►

(** * CDEC data pull: fetching, earliest-date discovery, chunked collection

  A shallow embedding of [CDEC data pull.py]: [fetch_cdec],
  [find_earliest_date], [fetch_all_in_chunks] and the merge step of
  [export_station_all_time], with the properties the design document
  states about them. *)

From Stdlib Require Import String ZArith List Bool Lia Sorted Permutation PrimFloat.
Import ListNotations.
Open Scope Z_scope.

(** ** Python's [datetime.date]

  A [date] is represented by its proleptic Gregorian ordinal
  ([date.toordinal()]): day 1 is 0001-01-01.  The functions below follow
  the helpers of CPython's [datetime] module. *)

Module PyDate.

Definition date := Z.

Definition _MAXORDINAL : Z := 3652059.   (* date(9999, 12, 31).toordinal() *)

Definition _is_leap (year : Z) : bool :=
  (year mod 4 =? 0) && (negb (year mod 100 =? 0) || (year mod 400 =? 0)).

Definition _days_before_year (year : Z) : Z :=
  let y := year - 1 in
  y * 365 + y / 4 - y / 100 + y / 400.

Definition _DAYS_BEFORE_MONTH : list Z :=
  [-1; 0; 31; 59; 90; 120; 151; 181; 212; 243; 273; 304; 334].

Definition _days_before_month (year month : Z) : Z :=
  nth (Z.to_nat month) _DAYS_BEFORE_MONTH 0
  + (if (month >? 2) && _is_leap year then 1 else 0).

Definition _ymd2ord (year month day : Z) : Z :=
  _days_before_year year + _days_before_month year month + day.

(** [date(year, month, day)], for arguments that form a calendar date. *)
Definition mk (year month day : Z) : date := _ymd2ord year month day.

Definition _DI400Y : Z := 146097.
Definition _DI100Y : Z := 36524.
Definition _DI4Y : Z := 1461.

(** The year component of [_ord2ymd], that is [d.year]. *)
Definition year (d : date) : Z :=
  let n := d - 1 in
  let n400 := n / _DI400Y in
  let n := n mod _DI400Y in
  let y := n400 * 400 + 1 in
  let n100 := n / _DI100Y in
  let n := n mod _DI100Y in
  let n4 := n / _DI4Y in
  let n := n mod _DI4Y in
  let n1 := n / 365 in
  let y := y + n100 * 100 + n4 * 4 + n1 in
  if (n1 =? 4) || (n100 =? 4) then y - 1 else y.

(** [d + timedelta(days=n)]: [None] stands for the [OverflowError] raised
  when the day count does not fit a [timedelta] or the sum leaves
  [date.min .. date.max]. *)
Definition add_days (d : date) (n : Z) : option date :=
  if (Z.abs n <=? 999999999) && (1 <=? d + n) && (d + n <=? _MAXORDINAL)
  then Some (d + n) else None.

End PyDate.

Definition date : Type := PyDate.date.

(** ** Frames *)

(** A row of the frame [fetch_cdec] returns: columns [datetime] and [value].
  [datetime] is a pandas [Timestamp] as nanoseconds since the Unix epoch,
  [value] a float64. *)
Record row : Type := mkRow { datetime : Z; value : float }.

Definition frame := list row.

Definition NS_PER_DAY : Z := 86400 * 1000000000.
Definition EPOCH_ORDINAL : Z := 719163. (* date(1970, 1, 1).toordinal() *)

(** [Timestamp.date()] *)
Definition ts_date (ts : Z) : date := EPOCH_ORDINAL + ts / NS_PER_DAY.

Definition SENTINEL : float := (-9999)%float.

(** [Series.notna()] on a float column. *)
Definition notna (v : float) : bool := negb (PrimFloat.is_nan v).

(** ** The environment: pandas, the remote service, the clock *)

(** [take(indexer)]: the rows at the listed positions, in the order listed. *)
Definition take {A : Type} (l : list A) (indexer : list nat) : list A :=
  flat_map (fun i => match nth_error l i with Some x => [x] | None => [] end) indexer.

(** What the module asks of pandas.

  [cell] is what JSON decoding leaves in a column cell (a string, a number,
  a missing key, ...).

  [to_datetime] is [pd.to_datetime(column, errors="coerce")].  It works on
  the column as a whole: the format is inferred once for the column, so
  what a cell parses to depends on the other cells, and on some columns
  (timestamps with different UTC offsets) it raises whatever [errors] says.
  [None] is the exception; otherwise there is one entry per cell, [None]
  for NaT.

  [to_numeric] is [pd.to_numeric(column, errors="coerce")] on one cell: NaN
  when the cell is no number.

  [argsort] is the indexer [DataFrame.sort_values] computes from the key
  column, with the default [kind="quicksort"]: the positions [0 .. n-1] in
  an order that makes the keys ascend.  quicksort is not stable, so nothing
  is said about the order of positions holding equal keys. *)
Class Pandas : Type := {
  cell : Type;
  to_datetime : list cell -> option (list (option Z));
  to_datetime_length :
    forall col out, to_datetime col = Some out -> List.length out = List.length col;
  to_numeric : cell -> float;
  argsort : list Z -> list nat;
  argsort_perm : forall keys, Permutation (argsort keys) (seq 0 (List.length keys));
  argsort_sorted : forall keys, Sorted Z.le (take keys (argsort keys))
}.

(** ** Sorting and duplicate removal, generic in the key column *)

Section ByKey.
Context {P : Pandas} {A : Type} (key : A -> Z).

(** [df.sort_values(col)]: the rows taken in the order [argsort] gives for
  the key column.  Ascending; rows with equal keys in no particular order. *)
Definition sort_values (l : list A) : list A := take l (argsort (map key l)).

Fixpoint drop_seen (seen : list Z) (l : list A) : list A :=
  match l with
  | [] => []
  | r :: l' =>
      if existsb (Z.eqb (key r)) seen then drop_seen seen l'
      else r :: drop_seen (key r :: seen) l'
  end.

◄

* _WORK TASK_: Only a number should come back: the count of lines above that include "negb".

* _TASK RESPONSE_: 2